GIVEN RECORDS below:
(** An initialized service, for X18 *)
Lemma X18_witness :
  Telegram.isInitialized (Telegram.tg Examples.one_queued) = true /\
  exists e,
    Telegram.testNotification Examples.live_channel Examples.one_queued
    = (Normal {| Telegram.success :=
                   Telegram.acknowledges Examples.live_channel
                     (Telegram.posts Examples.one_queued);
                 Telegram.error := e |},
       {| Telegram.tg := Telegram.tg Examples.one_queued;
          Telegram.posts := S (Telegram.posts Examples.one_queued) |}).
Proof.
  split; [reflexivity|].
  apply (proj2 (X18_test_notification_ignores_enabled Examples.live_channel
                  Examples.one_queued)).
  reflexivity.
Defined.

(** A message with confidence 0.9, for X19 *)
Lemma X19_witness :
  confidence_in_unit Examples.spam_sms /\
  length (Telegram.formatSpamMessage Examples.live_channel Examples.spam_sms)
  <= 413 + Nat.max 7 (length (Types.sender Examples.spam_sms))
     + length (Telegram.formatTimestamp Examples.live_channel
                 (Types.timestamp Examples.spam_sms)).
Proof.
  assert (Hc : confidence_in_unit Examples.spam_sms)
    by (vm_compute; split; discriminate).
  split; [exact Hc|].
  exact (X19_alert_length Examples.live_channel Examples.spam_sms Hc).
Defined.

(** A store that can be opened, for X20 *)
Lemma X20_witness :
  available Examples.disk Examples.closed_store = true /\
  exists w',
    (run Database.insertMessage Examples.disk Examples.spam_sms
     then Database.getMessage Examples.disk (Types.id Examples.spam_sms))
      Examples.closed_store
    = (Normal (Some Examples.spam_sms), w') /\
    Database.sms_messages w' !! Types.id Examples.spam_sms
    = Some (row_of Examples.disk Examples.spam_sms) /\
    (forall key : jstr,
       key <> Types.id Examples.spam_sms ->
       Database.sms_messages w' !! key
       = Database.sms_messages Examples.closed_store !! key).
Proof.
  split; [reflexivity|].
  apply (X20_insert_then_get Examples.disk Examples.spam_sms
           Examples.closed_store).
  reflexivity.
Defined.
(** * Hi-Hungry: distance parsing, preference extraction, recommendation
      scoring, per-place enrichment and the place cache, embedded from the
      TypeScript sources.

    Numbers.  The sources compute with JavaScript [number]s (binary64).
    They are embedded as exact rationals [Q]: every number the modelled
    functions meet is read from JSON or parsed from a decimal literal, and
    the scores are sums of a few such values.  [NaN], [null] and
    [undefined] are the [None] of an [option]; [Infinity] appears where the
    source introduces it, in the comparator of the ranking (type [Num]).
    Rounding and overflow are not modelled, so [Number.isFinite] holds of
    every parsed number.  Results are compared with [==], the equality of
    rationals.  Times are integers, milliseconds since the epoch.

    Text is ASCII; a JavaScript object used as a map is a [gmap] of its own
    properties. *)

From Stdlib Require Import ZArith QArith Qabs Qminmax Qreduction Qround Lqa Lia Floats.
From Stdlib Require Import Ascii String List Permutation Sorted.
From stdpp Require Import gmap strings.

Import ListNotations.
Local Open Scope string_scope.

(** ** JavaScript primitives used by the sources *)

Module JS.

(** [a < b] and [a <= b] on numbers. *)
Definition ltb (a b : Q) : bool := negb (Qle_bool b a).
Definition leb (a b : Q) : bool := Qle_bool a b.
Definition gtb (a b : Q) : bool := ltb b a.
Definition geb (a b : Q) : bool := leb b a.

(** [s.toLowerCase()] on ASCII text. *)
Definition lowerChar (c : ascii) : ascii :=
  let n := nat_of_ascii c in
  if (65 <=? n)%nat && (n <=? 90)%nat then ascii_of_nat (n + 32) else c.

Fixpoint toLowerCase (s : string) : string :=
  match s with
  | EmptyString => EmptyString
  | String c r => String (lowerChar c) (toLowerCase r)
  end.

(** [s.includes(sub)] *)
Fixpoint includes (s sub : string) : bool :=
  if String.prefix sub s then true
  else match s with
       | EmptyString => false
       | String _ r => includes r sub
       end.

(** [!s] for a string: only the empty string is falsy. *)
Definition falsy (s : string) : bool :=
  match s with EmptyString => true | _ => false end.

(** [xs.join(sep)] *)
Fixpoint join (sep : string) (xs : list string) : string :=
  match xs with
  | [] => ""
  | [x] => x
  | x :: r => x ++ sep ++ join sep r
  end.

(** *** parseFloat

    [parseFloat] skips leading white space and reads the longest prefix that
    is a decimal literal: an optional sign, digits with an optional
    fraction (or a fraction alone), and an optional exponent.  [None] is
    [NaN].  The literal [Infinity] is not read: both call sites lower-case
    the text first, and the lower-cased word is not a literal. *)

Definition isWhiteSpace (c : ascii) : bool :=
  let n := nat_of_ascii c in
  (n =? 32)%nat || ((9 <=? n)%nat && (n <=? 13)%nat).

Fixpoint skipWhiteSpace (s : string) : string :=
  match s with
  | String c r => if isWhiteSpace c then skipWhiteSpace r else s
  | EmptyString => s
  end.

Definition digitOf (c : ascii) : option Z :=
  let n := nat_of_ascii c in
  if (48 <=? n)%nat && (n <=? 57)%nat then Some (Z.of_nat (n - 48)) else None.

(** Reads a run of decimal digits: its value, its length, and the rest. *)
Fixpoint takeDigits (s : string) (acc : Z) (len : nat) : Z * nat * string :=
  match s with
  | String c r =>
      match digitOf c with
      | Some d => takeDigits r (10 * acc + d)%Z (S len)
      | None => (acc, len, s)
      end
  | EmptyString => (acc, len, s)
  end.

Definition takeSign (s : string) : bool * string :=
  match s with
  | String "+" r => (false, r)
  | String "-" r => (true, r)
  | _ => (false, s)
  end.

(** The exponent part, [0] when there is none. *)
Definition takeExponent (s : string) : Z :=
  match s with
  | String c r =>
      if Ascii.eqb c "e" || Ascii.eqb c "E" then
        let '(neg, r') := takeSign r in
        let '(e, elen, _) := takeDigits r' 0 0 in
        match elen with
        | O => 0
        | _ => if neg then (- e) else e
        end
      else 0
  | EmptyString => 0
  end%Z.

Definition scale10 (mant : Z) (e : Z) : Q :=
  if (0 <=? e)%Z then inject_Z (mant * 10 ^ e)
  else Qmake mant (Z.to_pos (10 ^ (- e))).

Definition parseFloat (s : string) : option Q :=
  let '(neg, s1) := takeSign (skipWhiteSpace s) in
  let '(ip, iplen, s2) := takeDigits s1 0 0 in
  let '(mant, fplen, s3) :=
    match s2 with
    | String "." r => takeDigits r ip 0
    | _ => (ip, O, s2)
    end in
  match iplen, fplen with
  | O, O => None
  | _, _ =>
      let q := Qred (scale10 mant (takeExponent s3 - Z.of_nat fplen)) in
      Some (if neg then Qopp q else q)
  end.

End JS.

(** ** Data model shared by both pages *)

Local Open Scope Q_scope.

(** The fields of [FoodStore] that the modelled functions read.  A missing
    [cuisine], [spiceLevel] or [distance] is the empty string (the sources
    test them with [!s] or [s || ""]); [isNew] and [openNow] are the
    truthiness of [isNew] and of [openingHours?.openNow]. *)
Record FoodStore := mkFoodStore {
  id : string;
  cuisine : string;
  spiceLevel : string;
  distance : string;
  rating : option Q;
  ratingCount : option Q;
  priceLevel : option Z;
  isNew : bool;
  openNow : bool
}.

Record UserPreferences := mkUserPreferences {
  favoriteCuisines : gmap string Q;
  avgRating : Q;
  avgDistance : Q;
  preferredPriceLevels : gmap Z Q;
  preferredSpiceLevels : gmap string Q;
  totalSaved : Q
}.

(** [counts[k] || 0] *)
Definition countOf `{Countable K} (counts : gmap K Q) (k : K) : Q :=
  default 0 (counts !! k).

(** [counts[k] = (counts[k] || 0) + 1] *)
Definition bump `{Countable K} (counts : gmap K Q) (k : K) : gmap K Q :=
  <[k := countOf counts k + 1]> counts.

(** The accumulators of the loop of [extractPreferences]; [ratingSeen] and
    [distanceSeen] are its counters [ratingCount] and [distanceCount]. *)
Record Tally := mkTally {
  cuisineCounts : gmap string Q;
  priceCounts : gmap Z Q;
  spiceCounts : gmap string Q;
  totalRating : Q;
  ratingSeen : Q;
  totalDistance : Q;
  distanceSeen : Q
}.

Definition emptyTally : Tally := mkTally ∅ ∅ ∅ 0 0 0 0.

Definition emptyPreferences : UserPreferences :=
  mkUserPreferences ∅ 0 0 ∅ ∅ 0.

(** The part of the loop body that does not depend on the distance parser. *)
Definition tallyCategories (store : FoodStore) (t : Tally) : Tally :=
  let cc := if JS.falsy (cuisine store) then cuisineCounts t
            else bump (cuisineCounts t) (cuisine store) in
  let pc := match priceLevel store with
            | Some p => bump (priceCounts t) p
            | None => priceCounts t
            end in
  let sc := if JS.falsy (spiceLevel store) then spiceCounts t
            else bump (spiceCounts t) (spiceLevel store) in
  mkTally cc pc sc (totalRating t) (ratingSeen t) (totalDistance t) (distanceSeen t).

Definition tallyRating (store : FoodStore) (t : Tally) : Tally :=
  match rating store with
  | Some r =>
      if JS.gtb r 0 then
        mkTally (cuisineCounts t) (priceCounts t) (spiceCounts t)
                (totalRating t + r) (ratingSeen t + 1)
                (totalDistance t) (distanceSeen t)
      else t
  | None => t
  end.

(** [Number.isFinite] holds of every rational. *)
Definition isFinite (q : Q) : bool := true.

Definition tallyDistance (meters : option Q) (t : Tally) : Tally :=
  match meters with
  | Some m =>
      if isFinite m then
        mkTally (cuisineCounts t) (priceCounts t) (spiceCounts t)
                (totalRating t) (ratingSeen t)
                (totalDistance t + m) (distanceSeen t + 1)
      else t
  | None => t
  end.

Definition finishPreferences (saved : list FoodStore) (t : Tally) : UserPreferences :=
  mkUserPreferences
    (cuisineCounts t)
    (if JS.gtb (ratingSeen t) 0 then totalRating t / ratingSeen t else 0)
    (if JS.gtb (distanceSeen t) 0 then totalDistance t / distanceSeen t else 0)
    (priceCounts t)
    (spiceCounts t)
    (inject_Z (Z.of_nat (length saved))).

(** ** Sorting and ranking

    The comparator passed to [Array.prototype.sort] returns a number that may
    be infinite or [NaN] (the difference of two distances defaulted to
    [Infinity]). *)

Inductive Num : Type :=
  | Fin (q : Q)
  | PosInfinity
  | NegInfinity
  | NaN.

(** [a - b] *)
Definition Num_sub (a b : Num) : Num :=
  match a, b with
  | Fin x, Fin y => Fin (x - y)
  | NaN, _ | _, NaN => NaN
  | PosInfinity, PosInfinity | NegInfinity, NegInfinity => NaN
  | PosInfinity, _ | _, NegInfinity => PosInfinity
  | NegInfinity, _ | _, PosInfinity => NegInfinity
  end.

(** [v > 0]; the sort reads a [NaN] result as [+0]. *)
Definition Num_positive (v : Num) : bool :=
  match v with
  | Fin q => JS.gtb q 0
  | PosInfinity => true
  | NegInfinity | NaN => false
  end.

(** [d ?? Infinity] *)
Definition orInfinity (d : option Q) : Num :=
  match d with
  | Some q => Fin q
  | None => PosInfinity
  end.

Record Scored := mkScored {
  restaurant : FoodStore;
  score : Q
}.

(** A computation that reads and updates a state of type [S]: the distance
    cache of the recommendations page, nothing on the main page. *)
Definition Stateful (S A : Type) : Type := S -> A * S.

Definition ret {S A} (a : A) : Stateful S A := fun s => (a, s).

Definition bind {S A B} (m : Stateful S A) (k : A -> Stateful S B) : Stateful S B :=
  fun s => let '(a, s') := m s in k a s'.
End of GIVEN RECORDS.
GIVEN RECORDS below:
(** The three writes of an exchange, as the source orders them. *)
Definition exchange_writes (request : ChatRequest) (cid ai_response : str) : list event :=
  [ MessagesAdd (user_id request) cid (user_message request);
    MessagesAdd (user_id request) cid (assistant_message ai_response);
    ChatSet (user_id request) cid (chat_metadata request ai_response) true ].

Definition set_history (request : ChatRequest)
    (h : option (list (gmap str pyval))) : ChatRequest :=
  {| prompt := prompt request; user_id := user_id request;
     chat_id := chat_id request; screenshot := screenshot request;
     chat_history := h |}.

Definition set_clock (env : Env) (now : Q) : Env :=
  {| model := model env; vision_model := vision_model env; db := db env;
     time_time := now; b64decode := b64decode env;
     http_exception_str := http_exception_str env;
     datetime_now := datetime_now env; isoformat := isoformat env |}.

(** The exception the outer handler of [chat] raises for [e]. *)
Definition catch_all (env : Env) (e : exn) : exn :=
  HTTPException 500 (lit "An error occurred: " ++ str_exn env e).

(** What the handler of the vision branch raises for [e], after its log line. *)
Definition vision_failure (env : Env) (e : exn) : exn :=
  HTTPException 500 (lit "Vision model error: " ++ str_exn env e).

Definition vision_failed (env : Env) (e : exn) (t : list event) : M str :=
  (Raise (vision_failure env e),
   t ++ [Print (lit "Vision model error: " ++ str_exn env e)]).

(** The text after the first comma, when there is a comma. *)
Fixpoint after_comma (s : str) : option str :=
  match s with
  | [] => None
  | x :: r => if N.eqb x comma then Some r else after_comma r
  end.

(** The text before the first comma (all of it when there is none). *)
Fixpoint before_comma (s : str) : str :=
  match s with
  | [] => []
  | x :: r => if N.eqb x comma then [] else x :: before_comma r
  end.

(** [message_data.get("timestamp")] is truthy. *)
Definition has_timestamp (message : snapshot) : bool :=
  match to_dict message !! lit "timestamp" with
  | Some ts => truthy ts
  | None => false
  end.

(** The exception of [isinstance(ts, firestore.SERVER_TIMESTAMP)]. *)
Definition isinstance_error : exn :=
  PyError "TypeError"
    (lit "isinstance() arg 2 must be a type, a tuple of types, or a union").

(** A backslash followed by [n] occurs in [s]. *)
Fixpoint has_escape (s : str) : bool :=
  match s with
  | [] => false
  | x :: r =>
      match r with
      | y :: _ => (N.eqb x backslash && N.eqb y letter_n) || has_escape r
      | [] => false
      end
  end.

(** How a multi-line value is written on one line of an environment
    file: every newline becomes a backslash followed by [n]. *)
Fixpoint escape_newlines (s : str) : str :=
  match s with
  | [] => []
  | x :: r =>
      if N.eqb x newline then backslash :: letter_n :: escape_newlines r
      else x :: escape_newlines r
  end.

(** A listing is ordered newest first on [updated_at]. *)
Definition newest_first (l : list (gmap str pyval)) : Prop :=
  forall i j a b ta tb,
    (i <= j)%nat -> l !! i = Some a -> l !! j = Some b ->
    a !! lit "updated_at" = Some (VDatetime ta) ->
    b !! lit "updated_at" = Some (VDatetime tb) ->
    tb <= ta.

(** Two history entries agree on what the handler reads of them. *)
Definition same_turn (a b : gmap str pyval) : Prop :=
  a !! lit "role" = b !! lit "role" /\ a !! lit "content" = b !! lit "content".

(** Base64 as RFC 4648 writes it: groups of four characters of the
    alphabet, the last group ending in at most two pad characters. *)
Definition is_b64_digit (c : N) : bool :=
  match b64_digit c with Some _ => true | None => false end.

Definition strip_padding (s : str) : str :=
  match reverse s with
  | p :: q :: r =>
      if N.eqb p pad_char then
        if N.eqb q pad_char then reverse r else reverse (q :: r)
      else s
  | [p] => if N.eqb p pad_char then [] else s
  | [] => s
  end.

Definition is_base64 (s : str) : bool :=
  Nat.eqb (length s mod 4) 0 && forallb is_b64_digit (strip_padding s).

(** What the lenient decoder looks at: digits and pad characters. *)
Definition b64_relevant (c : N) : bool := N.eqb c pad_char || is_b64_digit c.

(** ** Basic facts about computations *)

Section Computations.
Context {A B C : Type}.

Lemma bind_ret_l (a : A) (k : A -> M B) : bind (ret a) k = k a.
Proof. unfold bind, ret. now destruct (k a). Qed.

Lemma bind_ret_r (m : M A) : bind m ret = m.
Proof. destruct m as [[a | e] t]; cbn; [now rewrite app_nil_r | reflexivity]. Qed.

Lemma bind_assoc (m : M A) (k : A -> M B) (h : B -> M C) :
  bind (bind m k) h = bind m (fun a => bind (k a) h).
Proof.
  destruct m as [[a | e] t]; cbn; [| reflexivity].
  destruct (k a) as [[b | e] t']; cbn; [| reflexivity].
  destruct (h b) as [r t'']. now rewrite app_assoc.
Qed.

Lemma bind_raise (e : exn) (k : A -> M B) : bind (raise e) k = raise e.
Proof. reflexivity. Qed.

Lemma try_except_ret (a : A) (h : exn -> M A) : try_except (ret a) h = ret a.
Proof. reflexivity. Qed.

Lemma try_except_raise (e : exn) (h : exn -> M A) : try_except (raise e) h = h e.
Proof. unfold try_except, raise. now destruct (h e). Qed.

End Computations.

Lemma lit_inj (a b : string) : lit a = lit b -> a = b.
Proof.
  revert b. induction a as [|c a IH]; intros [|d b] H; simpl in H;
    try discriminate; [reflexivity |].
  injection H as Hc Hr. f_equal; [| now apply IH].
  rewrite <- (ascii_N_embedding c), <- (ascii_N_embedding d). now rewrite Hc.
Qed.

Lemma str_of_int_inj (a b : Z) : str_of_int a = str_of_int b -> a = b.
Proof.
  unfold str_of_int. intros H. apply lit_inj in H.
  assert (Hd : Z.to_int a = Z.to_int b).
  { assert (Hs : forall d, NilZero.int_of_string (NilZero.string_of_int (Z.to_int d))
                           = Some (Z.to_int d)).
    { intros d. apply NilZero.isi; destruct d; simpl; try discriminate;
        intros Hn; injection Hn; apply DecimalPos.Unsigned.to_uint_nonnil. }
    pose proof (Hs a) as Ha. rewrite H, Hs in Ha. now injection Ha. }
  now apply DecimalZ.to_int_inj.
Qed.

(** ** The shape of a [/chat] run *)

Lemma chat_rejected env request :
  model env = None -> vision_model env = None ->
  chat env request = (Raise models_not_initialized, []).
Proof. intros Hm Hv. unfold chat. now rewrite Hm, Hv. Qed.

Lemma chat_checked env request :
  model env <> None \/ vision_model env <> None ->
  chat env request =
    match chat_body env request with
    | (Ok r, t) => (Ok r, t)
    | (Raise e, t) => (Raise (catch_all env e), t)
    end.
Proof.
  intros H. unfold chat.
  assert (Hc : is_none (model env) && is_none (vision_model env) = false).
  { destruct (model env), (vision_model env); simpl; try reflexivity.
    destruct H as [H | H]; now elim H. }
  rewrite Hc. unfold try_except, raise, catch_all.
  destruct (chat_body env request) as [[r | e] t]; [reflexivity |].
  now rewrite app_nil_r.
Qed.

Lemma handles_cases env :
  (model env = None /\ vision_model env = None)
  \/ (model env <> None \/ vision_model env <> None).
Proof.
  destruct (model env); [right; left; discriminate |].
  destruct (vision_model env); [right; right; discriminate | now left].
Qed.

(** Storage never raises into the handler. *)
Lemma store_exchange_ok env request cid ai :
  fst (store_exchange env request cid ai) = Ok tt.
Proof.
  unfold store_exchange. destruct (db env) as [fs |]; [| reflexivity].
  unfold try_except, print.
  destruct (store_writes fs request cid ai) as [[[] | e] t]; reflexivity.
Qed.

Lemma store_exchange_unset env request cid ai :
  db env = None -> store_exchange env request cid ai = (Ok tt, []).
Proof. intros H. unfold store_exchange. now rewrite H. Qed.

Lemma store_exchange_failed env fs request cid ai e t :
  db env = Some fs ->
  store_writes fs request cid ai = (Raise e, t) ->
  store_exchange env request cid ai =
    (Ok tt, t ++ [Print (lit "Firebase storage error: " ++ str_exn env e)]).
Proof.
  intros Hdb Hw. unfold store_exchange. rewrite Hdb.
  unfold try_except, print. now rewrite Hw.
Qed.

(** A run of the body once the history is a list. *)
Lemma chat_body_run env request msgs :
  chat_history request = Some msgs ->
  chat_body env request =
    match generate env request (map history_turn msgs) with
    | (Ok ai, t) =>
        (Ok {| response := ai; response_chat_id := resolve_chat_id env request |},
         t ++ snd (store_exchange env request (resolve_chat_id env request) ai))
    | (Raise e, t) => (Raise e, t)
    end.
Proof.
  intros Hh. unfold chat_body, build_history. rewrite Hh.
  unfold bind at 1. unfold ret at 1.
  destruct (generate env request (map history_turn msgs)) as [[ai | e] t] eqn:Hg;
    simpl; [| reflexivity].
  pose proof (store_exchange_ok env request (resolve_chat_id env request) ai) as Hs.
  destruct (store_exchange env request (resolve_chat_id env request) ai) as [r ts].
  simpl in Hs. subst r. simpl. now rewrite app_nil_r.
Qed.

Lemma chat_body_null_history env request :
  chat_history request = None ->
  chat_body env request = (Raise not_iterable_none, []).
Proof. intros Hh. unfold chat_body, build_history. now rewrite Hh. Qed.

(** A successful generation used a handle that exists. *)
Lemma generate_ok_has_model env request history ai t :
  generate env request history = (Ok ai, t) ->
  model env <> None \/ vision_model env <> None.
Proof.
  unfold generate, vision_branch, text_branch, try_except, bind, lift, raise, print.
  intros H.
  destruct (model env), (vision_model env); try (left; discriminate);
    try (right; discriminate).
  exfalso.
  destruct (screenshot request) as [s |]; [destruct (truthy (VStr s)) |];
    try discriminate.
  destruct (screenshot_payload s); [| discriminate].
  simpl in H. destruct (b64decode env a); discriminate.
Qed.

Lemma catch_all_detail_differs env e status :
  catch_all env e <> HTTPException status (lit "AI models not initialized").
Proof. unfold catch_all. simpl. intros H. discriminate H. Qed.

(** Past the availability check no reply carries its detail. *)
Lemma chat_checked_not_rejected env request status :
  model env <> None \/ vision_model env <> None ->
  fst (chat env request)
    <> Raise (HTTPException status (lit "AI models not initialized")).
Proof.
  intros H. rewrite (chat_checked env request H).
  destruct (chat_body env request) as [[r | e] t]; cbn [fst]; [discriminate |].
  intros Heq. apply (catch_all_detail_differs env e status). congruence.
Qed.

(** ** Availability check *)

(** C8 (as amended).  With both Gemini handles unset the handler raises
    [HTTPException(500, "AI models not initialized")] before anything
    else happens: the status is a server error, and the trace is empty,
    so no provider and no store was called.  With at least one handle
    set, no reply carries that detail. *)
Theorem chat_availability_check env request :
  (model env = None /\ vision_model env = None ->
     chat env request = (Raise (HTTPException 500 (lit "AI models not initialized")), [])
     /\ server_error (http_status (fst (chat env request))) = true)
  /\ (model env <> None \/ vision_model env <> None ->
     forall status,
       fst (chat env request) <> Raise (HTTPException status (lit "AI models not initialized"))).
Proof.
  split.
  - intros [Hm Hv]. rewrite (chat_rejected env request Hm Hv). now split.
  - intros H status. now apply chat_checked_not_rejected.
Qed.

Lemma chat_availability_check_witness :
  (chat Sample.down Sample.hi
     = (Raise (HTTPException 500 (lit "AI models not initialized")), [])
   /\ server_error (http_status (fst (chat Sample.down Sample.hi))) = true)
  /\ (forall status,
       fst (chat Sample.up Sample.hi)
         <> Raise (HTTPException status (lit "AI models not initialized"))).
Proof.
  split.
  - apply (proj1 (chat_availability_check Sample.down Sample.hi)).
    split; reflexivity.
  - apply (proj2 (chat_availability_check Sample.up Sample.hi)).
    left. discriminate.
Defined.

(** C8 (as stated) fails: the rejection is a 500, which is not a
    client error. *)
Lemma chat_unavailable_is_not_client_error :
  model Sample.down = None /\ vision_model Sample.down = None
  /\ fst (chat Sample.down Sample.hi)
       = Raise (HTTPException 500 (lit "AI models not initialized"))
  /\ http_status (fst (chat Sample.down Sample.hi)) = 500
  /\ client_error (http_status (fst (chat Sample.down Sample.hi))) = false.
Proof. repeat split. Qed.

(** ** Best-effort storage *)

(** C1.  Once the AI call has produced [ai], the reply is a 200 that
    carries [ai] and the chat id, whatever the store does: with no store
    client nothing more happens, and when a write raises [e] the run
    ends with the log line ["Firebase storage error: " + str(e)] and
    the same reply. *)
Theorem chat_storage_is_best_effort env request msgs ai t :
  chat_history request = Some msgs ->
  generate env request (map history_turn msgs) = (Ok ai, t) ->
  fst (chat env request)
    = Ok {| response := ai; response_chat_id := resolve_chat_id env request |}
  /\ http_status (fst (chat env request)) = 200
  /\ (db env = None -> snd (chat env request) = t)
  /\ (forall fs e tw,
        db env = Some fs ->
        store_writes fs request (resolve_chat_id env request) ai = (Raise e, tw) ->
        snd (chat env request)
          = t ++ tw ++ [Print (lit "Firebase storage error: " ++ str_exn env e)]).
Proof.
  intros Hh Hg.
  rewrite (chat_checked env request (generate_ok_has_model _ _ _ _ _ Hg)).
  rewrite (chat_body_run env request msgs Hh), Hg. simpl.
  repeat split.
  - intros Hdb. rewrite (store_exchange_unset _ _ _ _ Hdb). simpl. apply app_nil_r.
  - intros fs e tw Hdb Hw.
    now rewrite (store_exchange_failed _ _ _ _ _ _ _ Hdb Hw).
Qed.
End of GIVEN RECORDS.
**WHAT YOU HAVE TO DO:** Search the material for the word "NegInfinity" and copy each line where it occurs.

**RESULT:**
  | NegInfinity
  | PosInfinity, PosInfinity | NegInfinity, NegInfinity => NaN
  | PosInfinity, _ | _, NegInfinity => PosInfinity
  | NegInfinity, _ | _, PosInfinity => NegInfinity
  | NegInfinity | NaN => false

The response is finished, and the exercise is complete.